HR was always close to these issues, but not always influential. But increasingly HR chiefs were beginning to get closer to strategy and performance issues.

That was all to the good.

Morice Mendoza is CEO of PR and communications firm, Mendozamedia

Blast from the past 2000s How HR evolved during my time as editor of HR

Trevor Merriden, editor, then editor-in-chief, of HR, 2002-2006

I am proud to have been editor of HR when HR professionals planted a foothold of respect in many organisations. It was during this period that the role of the HR editorial team began to move beyond the production of a standalone magazine. Whatever the emerging choice for media dissemination, the message remained clear: the need to focus relentlessly on how HR can prove its relevance in delivering organisational success. At the time, this was the principal distinguishing feature that put our magazine closely in touch with its readers.

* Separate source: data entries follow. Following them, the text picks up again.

(** C3. Whatever the completion service and the JSON parser do, the
    record returned by [detect_business_intent] has a boolean
    [has_business_intent] that is true exactly when its [confidence] (0 when
    absent) is at least 6: for an integer confidence [z] the flag is true
    when [6 <= z] and false when [z < 6], a float is compared as the rational
    number it is, and a record without a confidence has no intent. When a
    dict [d] was parsed the record is computed from [d] without its own
    [has_business_intent] entry: an integer confidence of 6 or more stores
    [True], a smaller one [False], whatever [d] claimed. When the parser
    rejects the text, or anything inside the [try] raises, the record has
    confidence 0 and no business intent. *)
Theorem opportunity_flag_recomputed
    (messages_create : prompt -> outcome string) (json_loads : string -> outcome value)
    (ticket_text : value) :
  let result := detect_business_intent messages_create json_loads ticket_text in
  (exists b, result !! "has_business_intent" = Some (VBool b))
  /\ (result !! "has_business_intent" = Some (VBool true)
      <-> py_ge_int (dict_get result "confidence" (VInt 0)) 6 = Ret true)
  /\ (forall raw text d,
        messages_create (opportunity_prompt ticket_text) = Ret raw ->
        remove_code_fence (strip raw) = Ret text ->
        json_loads text = Ret (VDict d) ->
        result = rescored "confidence" "has_business_intent" 6 opportunity_failure_fallback
                   (delete "has_business_intent" d))
  /\ (forall raw text msg,
        messages_create (opportunity_prompt ticket_text) = Ret raw ->
        remove_code_fence (strip raw) = Ret text ->
        json_loads text = Raise (JSONDecodeError msg) ->
        result = opportunity_parse_fallback msg
        /\ result !! "confidence" = Some (VInt 0)
        /\ result !! "has_business_intent" = Some (VBool false))
  /\ (forall e,
        detect_business_intent_try messages_create json_loads ticket_text = Raise e ->
        result = opportunity_failure_fallback
        /\ result !! "confidence" = Some (VInt 0)
        /\ result !! "has_business_intent" = Some (VBool false))
  /\ (forall e,
        messages_create (opportunity_prompt ticket_text) = Raise e ->
        detect_business_intent_try messages_create json_loads ticket_text = Raise e)
  /\ (result !! "has_business_intent" = Some (VBool true)
      <-> at_least 6 (dict_get result "confidence" (VInt 0)))
  /\ (forall z,
        dict_get result "confidence" (VInt 0) = VInt z ->
        (result !! "has_business_intent" = Some (VBool true) <-> 6 <= z)
        /\ (result !! "has_business_intent" = Some (VBool false) <-> z < 6))
  /\ (result !! "confidence" = None ->
      result !! "has_business_intent" = Some (VBool false))
  /\ (forall raw text d z,
        messages_create (opportunity_prompt ticket_text) = Ret raw ->
        remove_code_fence (strip raw) = Ret text ->
        json_loads text = Ret (VDict d) ->
        dict_get d "confidence" (VInt 0) = VInt z ->
        (6 <= z -> result = <["has_business_intent" := VBool true]> d)
        /\ (z < 6 -> result = <["has_business_intent" := VBool false]> d)).
Proof.
  intros result.
  destruct (detect_business_intent_flag messages_create json_loads ticket_text)
    as (b & Hflag & Hge).
  fold result in Hflag, Hge.
  destruct (flag_at_least result "confidence" "has_business_intent" 6 b Hflag Hge)
    as (Hleast & Hint & Habsent).
  split; [eauto|].
  split; [|split; [|split; [|split; [|split; [|split; [|split; [|split]]]]]]].
  - rewrite Hflag, Hge. split; intros H; inversion H; reflexivity.
  - intros raw text d Hraw Htext Hparse.
    rewrite rescored_forgets_flag by discriminate.
    subst result. unfold detect_business_intent, detect_business_intent_try, rescored.
    rewrite Hraw. cbn [bind]. rewrite Htext. cbn [bind]. rewrite Hparse.
    cbn [method_get bind]. clear Hge Hleast Hint Habsent Hflag.
    destruct (py_ge_int (dict_get d "confidence" (VInt 0)) 6); reflexivity.
  - intros raw text msg Hraw Htext Hparse.
    assert (Hresult : result = opportunity_parse_fallback msg).
    { subst result. unfold detect_business_intent, detect_business_intent_try.
      rewrite Hraw. cbn [bind]. rewrite Htext. cbn [bind]. now rewrite Hparse. }
    rewrite Hresult. repeat split; reflexivity.
  - intros e He.
    assert (Hresult : result = opportunity_failure_fallback).
    { subst result. unfold detect_business_intent. now rewrite He. }
    rewrite Hresult. repeat split; reflexivity.
  - intros e He. unfold detect_business_intent_try. now rewrite He.
  - exact Hleast.
  - exact Hint.
  - intros Hnone. apply Habsent; [exact Hnone | lia].
  - intros raw text d z Hraw Htext Hparse Hz.
    assert (Hresult : result = <["has_business_intent" := VBool (6 <=? z)]> d).
    { subst result. unfold detect_business_intent, detect_business_intent_try.
      rewrite Hraw. cbn [bind]. rewrite Htext. cbn [bind]. rewrite Hparse.
      cbn [method_get bind]. rewrite Hz. reflexivity. }
    rewrite Hresult. split; intros Hz'.
    + now rewrite (proj2 (Z.leb_le 6 z) Hz').
    + now rewrite (proj2 (Z.leb_gt 6 z) Hz').
Qed.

The tide was moving heavily in favour of HR, with the recognition of great people practices as the key way to deliver organisational success spreading rapidly. The trouble was business leaders often didn't trust their HR department to deliver its full potential impact for performance.

As a notoriously inward-looking profession, HR needed to take on board some straight talking from those at the very top. Inspirational HR appeared in many forms; some best practices coming from organisations that didn't have an HR department.

Our remit was to never let our readers feel comforted within narrow functional thinking. The message from my time as editor was - and still is - stark: to advance the standing of their profession, HR directors need to act more and analyse less around great ideas, whatever their source. Ultimately, respect for the HR profession will only be won by delivering, not dithering.